Object: Nuclear receptor corepressor (N-CoR) forms a complex that maintains neural stem cells in an undifferentiated state through transcriptional repression. Recently, it has been shown that N-CoR is overexpressed in glioblastoma multiforme (GBM) tumor stem cells and has a putative role in maintaining these cells in an undifferentiated immortal state. To determine the effects of disruption of N-CoR complex function by serine/threonine protein phosphatase 2A (PP2A) inhibition on GBM tumor cell differentiation and proliferation, the authors developed and investigated a competitive small molecule inhibitor (LB1) of PP2A in GBM.
Methods: The authors investigated the effects of LB1 on GBM proliferation and molecular differentiation pathways using in vitro and in vivo studies.

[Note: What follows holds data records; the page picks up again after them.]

(** ** Imports *)

(** The id of an Import node depends only on the file, the imported target
    and the line: two aliases of one import statement that name the same
    target get the same id, whatever they are bound to. *)
Lemma import_ids_depend_on_target_only `{PyLib}
  (lineno level : Z) (module : option string) (name : string)
  (as1 as2 : option string) (self : Extractor) :
  as1 <> as2 ->
  exists n1 n2,
    nodes (visit_ImportFrom_names lineno module
             [Alias name as1; Alias name as2] level self)
      = nodes self ++ [n1; n2]
    /\ n1 <> n2
    /\ has_type "Import" n1 = true /\ has_type "Import" n2 = true
    /\ dict_get "id" n1 = dict_get "id" n2.
Proof.
  intros Has. do 2 eexists. split.
  - unfold visit_ImportFrom_names. simpl fold_left. simpl nodes.
    rewrite <- app_assoc. reflexivity.
  - split; [| repeat split].
    intros Heq. apply Has.
    assert (Hv : vopt as1 = vopt as2).
    { pose proof (f_equal (dict_get "alias") Heq) as Hd.
      vm_compute in Hd. congruence. }
    destruct as1, as2; simpl in Hv; congruence.
Qed.

(** C10: node ids are not unique within one extraction.  For
    [from os import path, path as p] the extractor emits two different
    Import node records with one id, the digest of the file id, the target
    [os.path] and the line. *)
Theorem import_node_ids_not_unique :
  exists ns es st n1 n2,
    extract_file (H := plain_lib) 100 ["repo"] double_import_unit
      = Returned (ns, es, st)
    /\ ns !! 1%nat = Some n1 /\ ns !! 2%nat = Some n2
    /\ n1 <> n2
    /\ has_type "Import" n1 = true /\ has_type "Import" n2 = true
    /\ str_field "id" n1
       = Some (stable_id [stable_id ["/repo/m.py"]; "import"; "os.path"; "1"])
    /\ str_field "id" n2 = str_field "id" n1.
Proof.
  do 5 eexists. split; [vm_compute; reflexivity |].
  split; [reflexivity |]. split; [reflexivity |].
  split; [discriminate |]. vm_compute. auto.
Qed.

(** ** Default exclusions *)

(** C9 at a run without [--exclude]: [main] passes the empty list, so the
    default lists of [find_python_files] and [build_directory_tree] are not
    used; the files under [venv], [build] and [__pycache__] are analysed and
    these directories get nodes.  Only the hidden directory is left out.
    Called without an exclusion list, the two functions do apply their
    defaults, which differ: [find_python_files] keeps [build]. *)
Theorem run_without_exclude_keeps_default_directories :
  exclude_argument None = []
  /\ find_python_files ["repo"] sample_repo (Some (exclude_argument None))
     = [["repo"; "setup.py"]; ["repo"; "venv"; "site.py"];
        ["repo"; "build"; "gen.py"]; ["repo"; "src"; "app.py"];
        ["repo"; "src"; "__pycache__"; "app.py"]]
  /\ map (str_field "name")
       (tree_nodes (build_directory_tree ["repo"] sample_repo
                      (Some (exclude_argument None))))
     = [Some "repo"; Some "venv"; Some "build"; Some "src"; Some "__pycache__"]
  /\ (exists o,
        main_analysis (H := plain_lib) sample_world 100 ["repo"] no_output
          None false = Returned (true, o)
        /\ (stats_json o ≫= dict_get "total_files") = Some (VInt 5)
        /\ (map (str_field "path") <$> nodes_jsonl o)
           = Some [Some "/repo"; Some "/repo/venv"; Some "/repo/build";
                   Some "/repo/src"; Some "/repo/src/__pycache__";
                   Some "/repo/setup.py"; Some "/repo/venv/site.py";
                   Some "/repo/build/gen.py"; Some "/repo/src/app.py";
                   Some "/repo/src/__pycache__/app.py"])
  /\ find_python_files ["repo"] sample_repo None
     = [["repo"; "setup.py"]; ["repo"; "build"; "gen.py"];
        ["repo"; "src"; "app.py"]]
  /\ map (str_field "name")
       (tree_nodes (build_directory_tree ["repo"] sample_repo None))
     = [Some "repo"; Some "src"].
Proof.
  split; [reflexivity |]. split; [vm_compute; reflexivity |].
  split; [vm_compute; reflexivity |]. split.
  - eexists. split; [vm_compute; reflexivity |].
    split; vm_compute; reflexivity.
  - split; vm_compute; reflexivity.
Qed.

Results: The LB1 inhibited PP2A, leading to increased levels of phosphorylated Akt kinase and decreased NCoR expression, as well as dose-dependent antiproliferative activity in cultured U87 and U251 malignant glioma cells (dose range 1-10 microM). Systemic LB1 treatment (1.5 mg/kg/day for 21 days) had significant tumor antiproliferative effects in mice harboring U87 glioma xenografts (73% mean reduction in tumor volume compared with controls; p < 0.001). Moreover, a reduction in PP2A expression and activity after LB1 treatment in vivo correlated with increased Akt phosphorylation, reduced nuclear N-CoR expression and N-CoR cytoplasmic translocation, and increased accumulation of acetylated core histones, which coincided with the appearance of glial fibrillary acidic protein-expressing tumor cells.
Conclusions: These findings indicate that PP2A inhibition effectively disrupts N-CoR complex function/expression and leads to cytoplasmic translocation of N-CoR with subsequent tumor cell differentiation and/or death. Therapeutic paradigms that target N-CoR function in the cancer stem cell component of malignant gliomas may have treatment utility.